Herein is another example of the religious fixation upon Modern, measurable means to validate or invalidate spirit. It was the same sacred-secular view of reality that hindered the Chinese church from stabilizing and growing: an emphasis upon an ambiguous spirituality and a "sacred" disregard for the physical world.

The collective results of 20th century missionary efforts were1) the exportation of Modernism, and 2) the simultaneous destruction of the native fabric of Third World culture. In other words, not only did this Modern form of missionarying give nothing to illustrate its authenticity by giving the culture something measurable, something tangible it could grap onto, but it also eroded what was already unique to that culture.

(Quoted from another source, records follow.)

(* ===== verification/UserRingSys.v ===== *)
(** * A ring pair in user space

    The functions of [UserRing] cut where another thread or the device can run
    in between, as the steps of a system: threads that send, one at a time under
    the lock of the request ring; any number of threads that poll, held apart by
    [pollingInProgress]; and the device, which sees the tail in its register.
    Unlike in the kernel, the poller gives the requests in flight back only when
    it is done.  The system is simulated by [RingSys], so that what is proved
    there about the kernel's rings holds for those of a process. *)

From S2P Require Import Prelude Ring RingSys UserRing.
Import UserRing.

#[local] Open Scope Z_scope.
#[local] Open Scope qat_scope.

Module UserRingSys.

(** ** The pieces of the functions *)

(** [adf_user_put_msg] up to the check, its compensation, and its rest. *)
Definition put_claim (ring : Z) : M proc bool :=
  r <- handle ring ;;
  flight <- sync_add_and_fetch (in_flight r) 1 ;;
  ret (negb (max_requests_inflight r <? flight)).
Definition put_refund (ring : Z) : M proc () :=
  r <- handle ring ;; sync_add_and_fetch (in_flight r) (-1) ;; ret ().
Definition put_copy (ring : Z) (msg : list Z) : M proc () :=
  r <- handle ring ;;
  buf <- ring_mem (ring_virt_addr r) ;;
  buf <- lift (Ring.memcpy_words buf (tail r) msg (message_size r)) ;;
  put_mem (ring_virt_addr r) buf ;;
  upd_handle ring (set_tail (next r (tail r))) ;;
  WRITE_CSR_RING_TAIL (csr_addr r) (bank_offset r) (ring_num r) (next r (tail r)) ;;
  upd_handle ring (set_csr_tail (next r (tail r))).

(** [adf_pollRing] up to the test, an iteration of the loop up to the callback
    ([room]: the quota is not used up), its rest, what follows the loop, and the
    end. *)
Definition poll_try (ring response_quota : Z) : M proc bool :=
  r <- handle ring ;;
  upd_handle ring (set_polling (pollingInProgress r - 1)) ;;
  if pollingInProgress r - 1 =? 0 then upd_handle ring (set_quota response_quota) ;; ret true
  else ret false.
Definition take_one (ring : Z) (room : bool) : M proc (option (list Z)) :=
  r <- handle ring ;;
  buf <- ring_mem (ring_virt_addr r) ;;
  w <- lift (Ring.load_word buf (head r)) ;;
  if (w =? EMPTY_RING_SIG_WORD) || negb room then ret None else
  let msg := Ring.load_msg buf (head r) (message_size r) in
  modify (λ p, set_calls (calls p ++ [(callback r, msg)]) p) ;;
  ret (Some msg).
Definition clear_one (ring : Z) : M proc () :=
  r <- handle ring ;;
  buf <- ring_mem (ring_virt_addr r) ;;
  buf <- lift (Ring.store_word buf (head r) EMPTY_RING_SIG_WORD) ;;
  put_mem (ring_virt_addr r) buf ;;
  upd_handle ring (set_head (next r (head r))).
Definition poll_return (ring n : Z) (always : bool) : M proc () :=
  when (0 <? n) (notify_end ring n always).
Definition poll_leave (ring : Z) : M proc () := upd_handle ring (set_polling 1).

(** ** The system *)

Inductive sender := Ready | Sending (m : list Z) | Refused.
Inductive poller := Taking (n : Z) | Clearing (n : Z) | Leaving.

Record usys := USys {
  up : proc;
  snd_ : sender;                 (** the thread that has the lock, if any *)
  pollers : list poller;         (** the threads past the test *)
  hw_head : Z;
  hw_tail : Z;
  busy : list (list Z);
  taken : nat;
  committed : list (list Z);
  responded : list (list Z);
  delivered : list (list Z)
}.

(** The tail register of a ring, as the device reads it. *)
Definition tail_reg (p : proc) (r : adf_dev_ring_handle_t) : Z :=
  default 0 (csr p !! (csr_addr r + (bank_offset r + 0x100 + Z.shiftl (ring_num r) 2))).

Section system.
Context (response : list Z → list Z) (tx rx : Z).

Inductive ustep : usys → usys → Prop :=
  | UClaim m p p' r ps hh ht bu tk co re de ok :
      handles p !! tx = Some r → Z.of_nat (length m) * 4 = message_size r →
      put_claim tx p = Some (ok, p') →
      ustep (USys p Ready ps hh ht bu tk co re de)
        (USys p' (if ok then Sending m else Refused) ps hh ht bu tk co re de)
  | URefund p p' ps hh ht bu tk co re de :
      put_refund tx p = Some ((), p') →
      ustep (USys p Refused ps hh ht bu tk co re de) (USys p' Ready ps hh ht bu tk co re de)
  | UCopy m p p' ps hh ht bu tk co re de :
      put_copy tx m p = Some ((), p') →
      ustep (USys p (Sending m) ps hh ht bu tk co re de)
        (USys p' Ready ps hh ht bu tk (co ++ [m]) re de)
  | UTry sd ok q p p' ps hh ht bu tk co re de :
      poll_try rx q p = Some (ok, p') →
      ustep (USys p sd ps hh ht bu tk co re de)
        (USys p' sd (if ok then ps ++ [Taking 0] else ps) hh ht bu tk co re de)
  | UTake sd i n m room p p' ps hh ht bu tk co re de :
      ps !! i = Some (Taking n) → take_one rx room p = Some (Some m, p') →
      ustep (USys p sd ps hh ht bu tk co re de)
        (USys p' sd (<[i := Clearing n]> ps) hh ht bu tk co re (de ++ [m]))
  | UClear sd i n p p' ps hh ht bu tk co re de :
      ps !! i = Some (Clearing n) → clear_one rx p = Some ((), p') →
      ustep (USys p sd ps hh ht bu tk co re de)
        (USys p' sd (<[i := Taking (n + 1)]> ps) hh ht bu tk co re de)
  | UReturn sd i n always p p' ps hh ht bu tk co re de :
      ps !! i = Some (Taking n) → poll_return rx n always p = Some ((), p') →
      ustep (USys p sd ps hh ht bu tk co re de)
        (USys p' sd (<[i := Leaving]> ps) hh ht bu tk co re de)
  | ULeave sd i p p' ps hh ht bu tk co re de :
      ps !! i = Some Leaving → poll_leave rx p = Some ((), p') →
      ustep (USys p sd ps hh ht bu tk co re de)
        (USys p' sd (delete i ps) hh ht bu tk co re de)
  | UHwTake sd r buf p ps hh ht bu tk co re de :
      handles p !! tx = Some r → mem p !! ring_virt_addr r = Some buf → hh ≠ tail_reg p r →
      ustep (USys p sd ps hh ht bu tk co re de)
        (USys p sd ps (next r hh) ht (bu ++ [Ring.load_msg buf hh (message_size r)]) (S tk) co re de)
  | UHwRespond sd i m r buf buf' p ps hh ht bu tk co re de :
      bu !! i = Some m → handles p !! rx = Some r → mem p !! ring_virt_addr r = Some buf →
      Ring.memcpy_words buf ht (response m) (message_size r) = Some buf' →
      ustep (USys p sd ps hh ht bu tk co re de)
        (USys (set_mem (<[ring_virt_addr r := buf']> (mem p)) p) sd ps hh (next r ht) (delete i bu) tk co
          (re ++ [response m]) de).

End system.
End UserRingSys.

Keep in mind that of much native culture was targeted for annihilation by the Christian West because it was not compatible with Modernism. In the end, what did the native have that was uniquely his own? Nothing. Cannot Christianity have as many valid expressions as there are cultures, or is it uniquely American? Wherever the secular-sacred distinction takes hold, it tends to produce the same bland, monolithic culture in which 1) there is a philosophical disregard for the physical world (including international, national and regional culture) and 2) there is the destruction of what was already there (pagan or non-Christian culture).

In Cry the Beloved Country Alan Paton is speaking about Western culture through the African John Kumalo:

"I do not say that we are free here. I do not say that we are free as men should be. But at least I am free of the chief. At least I am free of an old and ignorant man, who is nothing but a white man’s dog. He is a trick, a trick to hold together something that the white man desires to hold together."

Modernism not only provided the false aspiration of superior culture , but it also destroyed any semblance of covenants the native had to his tribe. By the time Modernism took its toll on the African male during this period, any covenantal duties he previously had to the tribe were smashed. What was left?

"'But it is not being held together', he said. 'It is breaking apart, your tribal society. It is here in Johannesburg that the new society is being built. Something is happening here, my brother.'"

In the end, animism was preferable to Modern Christian culture. And that is exactly where the POMO is.